- [Task brief] Among the entries below, one line contains "file, and the call as a whole." and another contains "[Fixpoint] named after". Transcribe those two lines and every line between them, exactly.
:: Information shown
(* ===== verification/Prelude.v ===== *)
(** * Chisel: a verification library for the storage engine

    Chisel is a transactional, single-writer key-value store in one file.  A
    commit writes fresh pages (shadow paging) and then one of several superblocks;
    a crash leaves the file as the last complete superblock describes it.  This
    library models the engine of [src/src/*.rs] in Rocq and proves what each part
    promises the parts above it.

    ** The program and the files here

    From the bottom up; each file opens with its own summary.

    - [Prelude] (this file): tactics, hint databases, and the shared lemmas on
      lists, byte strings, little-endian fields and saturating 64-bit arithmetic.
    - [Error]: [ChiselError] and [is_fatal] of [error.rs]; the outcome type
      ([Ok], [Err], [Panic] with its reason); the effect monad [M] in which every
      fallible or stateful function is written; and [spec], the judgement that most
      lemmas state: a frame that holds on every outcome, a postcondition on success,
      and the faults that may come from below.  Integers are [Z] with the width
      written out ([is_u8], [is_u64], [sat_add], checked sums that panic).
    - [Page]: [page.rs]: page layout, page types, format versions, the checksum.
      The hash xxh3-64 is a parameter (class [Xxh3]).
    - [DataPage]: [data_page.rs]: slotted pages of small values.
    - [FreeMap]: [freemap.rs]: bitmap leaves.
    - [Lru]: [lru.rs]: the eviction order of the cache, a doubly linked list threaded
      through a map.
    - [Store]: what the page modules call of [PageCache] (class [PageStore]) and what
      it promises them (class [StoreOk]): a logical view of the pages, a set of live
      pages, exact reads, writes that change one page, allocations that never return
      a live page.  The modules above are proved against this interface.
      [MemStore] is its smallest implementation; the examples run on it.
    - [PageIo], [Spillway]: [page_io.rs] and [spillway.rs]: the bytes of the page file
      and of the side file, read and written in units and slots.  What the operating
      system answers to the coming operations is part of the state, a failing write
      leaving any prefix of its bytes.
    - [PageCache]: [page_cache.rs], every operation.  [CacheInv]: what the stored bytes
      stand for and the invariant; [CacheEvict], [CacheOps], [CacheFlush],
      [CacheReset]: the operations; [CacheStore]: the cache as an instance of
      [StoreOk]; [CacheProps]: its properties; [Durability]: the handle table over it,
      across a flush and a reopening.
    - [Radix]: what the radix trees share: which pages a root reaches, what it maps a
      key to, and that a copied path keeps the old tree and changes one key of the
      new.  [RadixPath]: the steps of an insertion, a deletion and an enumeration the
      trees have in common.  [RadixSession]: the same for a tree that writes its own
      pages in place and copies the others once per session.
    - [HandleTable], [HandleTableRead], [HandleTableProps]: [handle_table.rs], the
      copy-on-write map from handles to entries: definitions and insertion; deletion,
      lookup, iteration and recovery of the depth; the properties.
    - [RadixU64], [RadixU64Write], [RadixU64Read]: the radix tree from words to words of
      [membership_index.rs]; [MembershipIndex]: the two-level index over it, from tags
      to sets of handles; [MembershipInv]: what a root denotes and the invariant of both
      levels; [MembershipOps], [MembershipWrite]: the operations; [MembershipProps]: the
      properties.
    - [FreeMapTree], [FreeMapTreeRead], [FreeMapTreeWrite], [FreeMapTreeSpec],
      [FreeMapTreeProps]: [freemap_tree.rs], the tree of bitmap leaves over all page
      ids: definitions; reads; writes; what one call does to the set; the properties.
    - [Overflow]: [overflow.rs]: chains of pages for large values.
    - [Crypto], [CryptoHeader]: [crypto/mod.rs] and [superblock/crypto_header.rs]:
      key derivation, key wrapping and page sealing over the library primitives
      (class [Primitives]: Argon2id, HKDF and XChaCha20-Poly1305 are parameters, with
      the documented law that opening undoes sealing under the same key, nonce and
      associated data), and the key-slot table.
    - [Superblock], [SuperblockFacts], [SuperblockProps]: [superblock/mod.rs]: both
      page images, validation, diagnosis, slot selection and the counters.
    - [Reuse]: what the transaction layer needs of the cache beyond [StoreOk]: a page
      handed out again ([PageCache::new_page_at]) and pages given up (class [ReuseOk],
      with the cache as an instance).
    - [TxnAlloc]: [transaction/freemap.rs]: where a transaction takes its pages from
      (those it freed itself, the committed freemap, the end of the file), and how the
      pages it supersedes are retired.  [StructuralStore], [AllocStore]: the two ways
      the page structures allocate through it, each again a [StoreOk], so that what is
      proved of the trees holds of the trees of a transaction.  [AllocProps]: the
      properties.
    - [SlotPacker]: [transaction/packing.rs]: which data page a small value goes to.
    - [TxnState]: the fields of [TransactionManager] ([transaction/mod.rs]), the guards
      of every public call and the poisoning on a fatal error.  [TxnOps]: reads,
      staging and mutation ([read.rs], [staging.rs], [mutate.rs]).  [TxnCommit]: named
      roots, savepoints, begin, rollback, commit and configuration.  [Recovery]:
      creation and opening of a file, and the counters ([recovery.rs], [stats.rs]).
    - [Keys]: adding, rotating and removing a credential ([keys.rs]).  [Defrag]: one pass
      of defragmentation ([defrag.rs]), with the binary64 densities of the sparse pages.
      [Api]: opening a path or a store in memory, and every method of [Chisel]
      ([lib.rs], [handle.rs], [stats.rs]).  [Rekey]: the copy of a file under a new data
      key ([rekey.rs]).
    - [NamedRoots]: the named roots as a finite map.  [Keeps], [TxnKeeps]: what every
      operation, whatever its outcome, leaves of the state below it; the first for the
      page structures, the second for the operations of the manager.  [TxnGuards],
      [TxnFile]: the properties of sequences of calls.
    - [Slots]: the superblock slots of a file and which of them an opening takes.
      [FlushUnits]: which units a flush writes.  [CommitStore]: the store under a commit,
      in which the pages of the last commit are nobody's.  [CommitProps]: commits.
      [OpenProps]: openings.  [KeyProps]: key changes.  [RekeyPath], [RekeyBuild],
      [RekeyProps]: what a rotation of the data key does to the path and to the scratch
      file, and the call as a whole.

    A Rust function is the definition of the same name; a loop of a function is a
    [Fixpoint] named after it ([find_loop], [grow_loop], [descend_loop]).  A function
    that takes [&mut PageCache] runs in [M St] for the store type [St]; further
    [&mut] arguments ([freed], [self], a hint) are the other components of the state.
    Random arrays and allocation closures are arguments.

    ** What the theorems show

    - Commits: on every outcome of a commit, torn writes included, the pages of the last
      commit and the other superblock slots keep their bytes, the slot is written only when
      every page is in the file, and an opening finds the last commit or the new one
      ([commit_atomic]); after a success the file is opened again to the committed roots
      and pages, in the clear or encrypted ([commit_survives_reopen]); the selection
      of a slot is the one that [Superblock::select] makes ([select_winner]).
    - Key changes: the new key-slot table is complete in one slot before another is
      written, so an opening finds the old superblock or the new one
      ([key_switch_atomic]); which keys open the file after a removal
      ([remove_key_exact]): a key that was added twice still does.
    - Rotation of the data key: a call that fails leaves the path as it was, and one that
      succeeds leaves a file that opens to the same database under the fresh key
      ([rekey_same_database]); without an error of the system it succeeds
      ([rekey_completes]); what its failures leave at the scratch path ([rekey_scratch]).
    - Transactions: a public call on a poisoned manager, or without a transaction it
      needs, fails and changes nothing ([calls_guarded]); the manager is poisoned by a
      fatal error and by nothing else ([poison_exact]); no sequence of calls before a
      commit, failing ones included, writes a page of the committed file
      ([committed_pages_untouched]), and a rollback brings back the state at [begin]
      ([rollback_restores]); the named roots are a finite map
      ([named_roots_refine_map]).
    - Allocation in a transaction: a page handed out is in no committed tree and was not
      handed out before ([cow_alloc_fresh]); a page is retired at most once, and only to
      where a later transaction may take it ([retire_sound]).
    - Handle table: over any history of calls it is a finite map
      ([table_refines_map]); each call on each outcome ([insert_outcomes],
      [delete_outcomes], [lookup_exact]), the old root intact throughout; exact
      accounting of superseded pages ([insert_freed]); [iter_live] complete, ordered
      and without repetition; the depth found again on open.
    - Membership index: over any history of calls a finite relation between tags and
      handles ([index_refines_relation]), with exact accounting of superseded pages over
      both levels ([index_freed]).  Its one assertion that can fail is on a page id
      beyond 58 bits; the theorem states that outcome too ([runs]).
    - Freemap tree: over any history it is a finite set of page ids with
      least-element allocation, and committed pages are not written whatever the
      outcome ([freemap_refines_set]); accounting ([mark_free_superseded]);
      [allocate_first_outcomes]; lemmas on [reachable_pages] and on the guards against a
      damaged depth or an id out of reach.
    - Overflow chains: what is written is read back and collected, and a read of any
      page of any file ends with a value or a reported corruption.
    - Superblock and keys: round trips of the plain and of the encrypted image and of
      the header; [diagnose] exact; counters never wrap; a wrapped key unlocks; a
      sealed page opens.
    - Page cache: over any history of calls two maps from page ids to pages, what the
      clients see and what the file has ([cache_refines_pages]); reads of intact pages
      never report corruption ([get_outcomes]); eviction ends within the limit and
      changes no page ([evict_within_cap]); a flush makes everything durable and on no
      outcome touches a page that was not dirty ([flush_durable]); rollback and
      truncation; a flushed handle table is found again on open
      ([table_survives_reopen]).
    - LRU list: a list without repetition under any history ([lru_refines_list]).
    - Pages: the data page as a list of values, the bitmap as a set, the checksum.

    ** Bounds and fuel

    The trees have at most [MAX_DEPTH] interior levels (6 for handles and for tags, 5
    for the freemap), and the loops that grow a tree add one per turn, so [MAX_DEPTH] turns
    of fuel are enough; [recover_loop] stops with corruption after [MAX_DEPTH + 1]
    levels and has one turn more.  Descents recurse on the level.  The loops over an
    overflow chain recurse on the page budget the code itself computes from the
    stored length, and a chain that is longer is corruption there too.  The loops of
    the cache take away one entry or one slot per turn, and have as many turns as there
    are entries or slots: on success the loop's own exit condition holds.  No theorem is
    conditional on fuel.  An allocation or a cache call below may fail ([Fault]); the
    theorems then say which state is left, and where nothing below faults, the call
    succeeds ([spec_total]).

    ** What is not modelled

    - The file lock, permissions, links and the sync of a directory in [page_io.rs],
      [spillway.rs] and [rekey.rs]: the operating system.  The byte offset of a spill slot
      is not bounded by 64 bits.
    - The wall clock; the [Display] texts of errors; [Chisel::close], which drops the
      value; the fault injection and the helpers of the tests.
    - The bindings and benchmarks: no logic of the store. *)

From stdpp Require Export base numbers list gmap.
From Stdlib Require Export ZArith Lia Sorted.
::::
- [Exercise answer]
      file, and the call as a whole.

    A Rust function is the definition of the same name; a loop of a function is a
    [Fixpoint] named after it ([find_loop], [grow_loop], [descend_loop]).  A function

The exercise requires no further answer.